Concrete Canvas Our streets and city walls proving our worth
Everyone has seen the tags on subway walls, and throw-ups of aspiring artists in Seattle. Those tags on the wall have an influence on the way people think, and how they vote. These prints and pictures have been on our walls since the Stone Age, with new messages and meanings everyday. Artists like Banksy, Shepard Fairey, and Mr. Brainwash demonstrate the influences we get from our daily life. Shepard Fairey and his largest project in what he calls phenomenology is an Andre the Giant sticker showing his face in black and white, and was meant to inspire people to question their surroundings. The following slogan to go along with this sticker, OBEY, was also meant to have people question authority. Banksy is known for his overly controversial art and suprising “prank” antics. In fact, at an art show, one of Banksy’s works was put up for auction,and after being sold, the frame that was apparently an ‘integral part of the picture’ had shredded half of the artist’s rendition of a little girl chasing a heart-shaped balloon. The auctioneer of the art show has been reported saying, “it appears we have just been Banksy’d”.
All these people portray a bigger picture of the poor and unheard striving to make a difference, showing that street art is one of the biggest modifiers of our community. These direct messages affect people everyday. There are portraits of people of culture, and murals bringing out the beauty of the streets around us. Street art is more than art, it is a movement, and graffiti and other forms of street art should be publicly embraced, rather than frowned upon. For years, artists in the street have been struggling to tell people their dream, and to show their message. In this day in age, a traditional artist has to establish a reputation, then find a dealer who attaches them to a gallery. Once fully established, only then can their work go to auction. In the last decade artists have reclaimed their personal worth by sending their art to the streets. They are publicly recognised and could use the internet to disperse the art one has made. Art should belong to the people, to all people no matter who the artist is or where they came from.

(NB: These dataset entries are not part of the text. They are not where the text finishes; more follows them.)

Lemma extended_palette_replaces_default_witness :
  own_property sample_palette "wg-blue"
  = Some (JObject [("100", JString "#E5EEFF"); ("DEFAULT", JString "#5C93FF")])
  ∧ ∃ darkValue,
      getBaseThemableColors sample_palette
        (Some {| light := Some {| background := Some "wg-blue" |}; dark := None |})
        (Some [("brand", JString "#7047EB")])
      = Normal (JObject
          [ (":root, .light", JObject [("--wg-background", JString "wg-blue")]);
            ("@media (prefers-color-scheme: dark)",
             JObject [(":root", JObject [("--wg-background", darkValue)])]);
            (".dark", JObject [("--wg-background", darkValue)]) ]).
Proof.
  split; [reflexivity|].
  apply (extended_palette_replaces_default sample_palette
           [("DEFAULT", JString "#FFFFFF")]
           [("50", JString "#F2F2F2"); ("DEFAULT", JString "#0D0D0D")]
           "#FFFFFF" "#0D0D0D" eq_refl eq_refl eq_refl eq_refl
           [("brand", JString "#7047EB")]
           {| light := Some {| background := Some "wg-blue" |}; dark := None |}
           {| background := Some "wg-blue" |} "wg-blue" eq_refl eq_refl eq_refl).
  apply (bool_decide_unpack _). reflexivity.
Defined.

Section ThemableEdges.

Variable palette : Colors.




End ThemableEdges.

Section ThemableKeys.

Variable palette : Colors.
Variables whiteShades darkShades : Obj.
Variables defaultLight defaultDark : string.
Hypothesis palette_white : own_property palette "wg-white" = Some (JObject whiteShades).
Hypothesis white_DEFAULT : own_property whiteShades "DEFAULT" = Some (JString defaultLight).
Hypothesis palette_dark : own_property palette "wg-dark" = Some (JObject darkShades).
Hypothesis dark_DEFAULT : own_property darkShades "DEFAULT" = Some (JString defaultDark).

(** X15.  Without an extended palette, a light background that names a
    family of the default palette is written out as the ["DEFAULT"] color
    of that family, and a dark background likewise in both dark contexts;
    the other mode keeps its own value. *)
Theorem generator_resolves_palette_keys (options : ThemeableColorOptions)
    (mode : ThemeableColors) (key : string) (shades : Obj) (color : string) :
  background mode = Some key →
  own_property palette key = Some (JObject shades) →
  own_property shades "DEFAULT" = Some (JString color) →
  (light options = Some mode →
   ∃ darkValue,
     getBaseThemableColors palette (Some options) None
     = Normal (JObject
         [ (":root, .light", JObject [("--wg-background", JString color)]);
           ("@media (prefers-color-scheme: dark)",
            JObject [(":root", JObject [("--wg-background", darkValue)])]);
           (".dark", JObject [("--wg-background", darkValue)]) ]))
  ∧ (dark options = Some mode →
     ∃ lightValue,
       getBaseThemableColors palette (Some options) None
       = Normal (JObject
           [ (":root, .light", JObject [("--wg-background", lightValue)]);
             ("@media (prefers-color-scheme: dark)",
              JObject [(":root", JObject [("--wg-background", JString color)])]);
             (".dark", JObject [("--wg-background", JString color)]) ])).
Proof.
  intros Hbg Hkey Hcolor.
  assert (getColorFromPalette key palette = JString color) as Hres.
  { unfold getColorFromPalette, js_in, js_member. rewrite Hkey. cbn.
    unfold js_member. by rewrite Hcolor. }
  split; intros Hmode; eexists;
    rewrite (getBaseThemableColors_unfold palette whiteShades darkShades
               defaultLight defaultDark) by done;
    cbn; rewrite Hmode; cbn; rewrite Hbg; cbn; by rewrite Hres.
Qed.

End ThemableKeys.

Lemma generator_resolves_palette_keys_witness :
  ∃ darkValue,
    getBaseThemableColors sample_palette
      (Some {| light := Some {| background := Some "wg-blue" |}; dark := None |})
      None
    = Normal (JObject
        [ (":root, .light", JObject [("--wg-background", JString "#5C93FF")]);
          ("@media (prefers-color-scheme: dark)",
           JObject [(":root", JObject [("--wg-background", darkValue)])]);
          (".dark", JObject [("--wg-background", darkValue)]) ]).
Proof.
  apply (proj1 (generator_resolves_palette_keys sample_palette
           [("DEFAULT", JString "#FFFFFF")]
           [("50", JString "#F2F2F2"); ("DEFAULT", JString "#0D0D0D")]
           "#FFFFFF" "#0D0D0D" eq_refl eq_refl eq_refl eq_refl
           {| light := Some {| background := Some "wg-blue" |}; dark := None |}
           {| background := Some "wg-blue" |} "wg-blue"
           [("100", JString "#E5EEFF"); ("DEFAULT", JString "#5C93FF")]
           "#5C93FF" eq_refl eq_refl eq_refl)).
  reflexivity.
Defined.


(** * Counting the classes *)

(** What one entry contributes has one class per pair it stands for. *)
Lemma colorUtility_size (entry : string * JsValue) (m : gmap string JsValue) :
  (∀ shades, entry.2 = JObject shades → NoDup shades.*1) →
  colorUtility entry = Normal m → size m = pairCount entry.
Proof.
  destruct entry as [name value]. unfold pairCount. cbn. intros Hnd Hm.
  destruct value as [| | | |s| |elems|shades];
    first [ by rewrite colorUtility_null in Hm
          | by rewrite colorUtility_skipped in Hm by done; injection Hm as <-
          | idtac ].
  - rewrite colorUtility_string in Hm. injection Hm as <-.
    apply map_size_singleton.
  - rewrite colorUtility_object in Hm by done.
    rewrite (createShaded_entries _ (JArray elems) _ eq_refl) in Hm.
    injection Hm as <-.
    rewrite assign_all_size by apply shadeClasses_NoDup, array_entries_NoDup.
    unfold shadeClasses. by rewrite length_fmap, length_imap.
  - rewrite colorUtility_object in Hm by done.
    rewrite (createShaded_entries _ (JObject shades) _ eq_refl) in Hm.
    injection Hm as <-.
    rewrite assign_all_size by by apply shadeClasses_NoDup, Hnd.
    unfold shadeClasses. by rewrite length_fmap.
Qed.

(** X16.  No class is lost when the color names are distinct and contain
    no ["-"]: the output then has exactly one class for every literal
    entry, every shade of every family and every element of every array
    of the mapping. *)
Theorem expander_class_count (colors : Obj) (out : gmap string JsValue) :
  NoDup colors.*1 →
  Forall (λ entry, hyphen_free entry.1) colors →
  Forall (λ entry, ∀ shades, entry.2 = JObject shades → NoDup shades.*1) colors →
  generateExtendedColorUtilities colors = Normal out →
  size out = sum_list_with pairCount colors.
Proof.
  rewrite generateExtendedColorUtilities_merge. revert out.
  induction colors as [|[name value] colors IH] using rev_ind;
    intros out Hnd Hfree Hshades Hrun.
  - injection Hrun as <-. apply map_size_empty.
  - rewrite fmap_app in Hnd. apply NoDup_app in Hnd as (Hnd & Hname & _).
    apply Forall_app in Hfree as [Hfree Hfree1], Hshades as [Hshades Hshades1].
    apply Forall_cons in Hfree1 as [Hfree1 _], Hshades1 as [Hshades1 _].
    rewrite merge_all_app in Hrun.
    destruct (merge_all colorUtility colors ∅) as [out0| |] eqn:Hrun0;
      [|done..].
    cbn in Hrun. rewrite merge_all_cons in Hrun.
    destruct (colorUtility (name, value)) as [m| |] eqn:Hm; [|done..].
    cbn in Hrun. unfold merge_all in Hrun. cbn in Hrun. injection Hrun as <-.
    rewrite sum_list_with_app, map_size_disj_union.
    + rewrite (IH out0), (colorUtility_size _ _ Hshades1 Hm) by done.
      cbn. lia.
    + apply map_disjoint_alt. intros cls.
      destruct (m !! cls) as [d|] eqn:Hd; [|by left]. right.
      destruct (out0 !! cls) as [d0|] eqn:Hd0; [|done].
      destruct (merge_all_lookup_Some _ _ _ _ _ _ Hrun0 Hd0)
        as [?|([name0 value0] & m0 & Hin0 & Hm0 & Hcls0)]; [done|].
      destruct (colorUtility_classes _ _ _ cls Hm) as [shade ->]; [by eexists|].
      destruct (colorUtility_classes _ _ _ (generatedClassName name shade) Hm0)
        as [shade0 Heq]; [by eexists|].
      apply generatedClassName_inj_hyphen_free in Heq as ->;
        [|done|apply (proj1 (Forall_forall _ _) Hfree _ Hin0)].
      destruct (Hname name0).
      * apply list_elem_of_fmap. by exists (name0, value0).
      * cbn. apply list_elem_of_here.
Qed.

Lemma expander_class_count_witness :
  ∃ out,
    generateExtendedColorUtilities
      [("red", JString "#FF0000");
       ("blue", JObject [("100", JString "#AACCFF"); ("DEFAULT", JString "#0000FF")]);
       ("size", JNumber 3)]
    = Normal out
    ∧ size out = 3.
Proof.
  exists {[ ".wg-background-red" := declarations (JString "#FF0000");
            ".wg-background-blue" := declarations (JString "#0000FF");
            ".wg-background-blue-100" := declarations (JString "#AACCFF") ]}.
  split; [vm_compute; reflexivity|].
  apply (expander_class_count
           [("red", JString "#FF0000");
            ("blue", JObject [("100", JString "#AACCFF"); ("DEFAULT", JString "#0000FF")]);
            ("size", JNumber 3)]).
  - apply (bool_decide_unpack _). reflexivity.
  - repeat constructor; apply (bool_decide_unpack _); reflexivity.
  - repeat constructor; cbn; intros shades [= <-];
      apply (bool_decide_unpack _); reflexivity.
  - vm_compute. reflexivity.
Defined.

In Seattle there is a mural of one of Shepherd’s works. It displays the face of a Middle Eastern woman wearing a hijab, with most of the hair around her neck and face showing as she looks into the distance. This mural can be seen, taking the ferry to Seattle, where before entering the dock, the picture of an islamic revolutionary looks out in a mural of Fairey’s work. This is reminiscent of another one of Fairey’s works, the HOPE poster. This was a red, white, and blue collage picture of Barack Obama looking up with the bold letters of ‘HOPE’ across the bottom.
Street art has not just been used to raise awareness of social and political issues, but simply to beautify places. In Águeda, Averio, Portugal there is what’s called the “Umbrella Sky Project”. It holds dozens of brightly coloured umbrellas across buildings, creating an arch almost like a hallway. held up by string, On the walls of this place, under the mesmerizing shadows of the umbrellas, are giant sea turtles swimming around. This piece of art demonstrates the importance and impact of street art. The purpose of this project is to make people smile and have a better day through art. In places like Bristol, in England street and graffiti art are forcing the law to re-evaluate what is right and wrong, challenging the institutional confines of the law. In Bristol there has been an uproar in tagging and illegal graffiti, and to compete with this, Bristol police and council have set up an ‘operation block’ to keep the problem under control. Though the same council is protecting the works of Banksy, Inkie and other contemporary street artists, encouraging more art. To date, there is still no legal distinction between illegal graffiti and ‘formal’ street art.
In Melbourne, Australia, Hosier lane is possibly one of The most densely populated areas for graffiti, mostly because it is one of the only graffiti-tolerated areas. There is a beautiful collaboration of artwork here, all of these places are demonstrative of a natural evolution of a separate movement from street art. Historically this could be contextualized as“post-street art” because it is largely created within the confines of the law, unlike its predecessor which spawned from graffiti art and put up works illegally. Though to expect that this fits into the confines of anything is to misunderstand what sets this apart from all other art movements. The purpose of street art is to continuously move forward, evolve, and grow stronger in their voice, whatever that may be.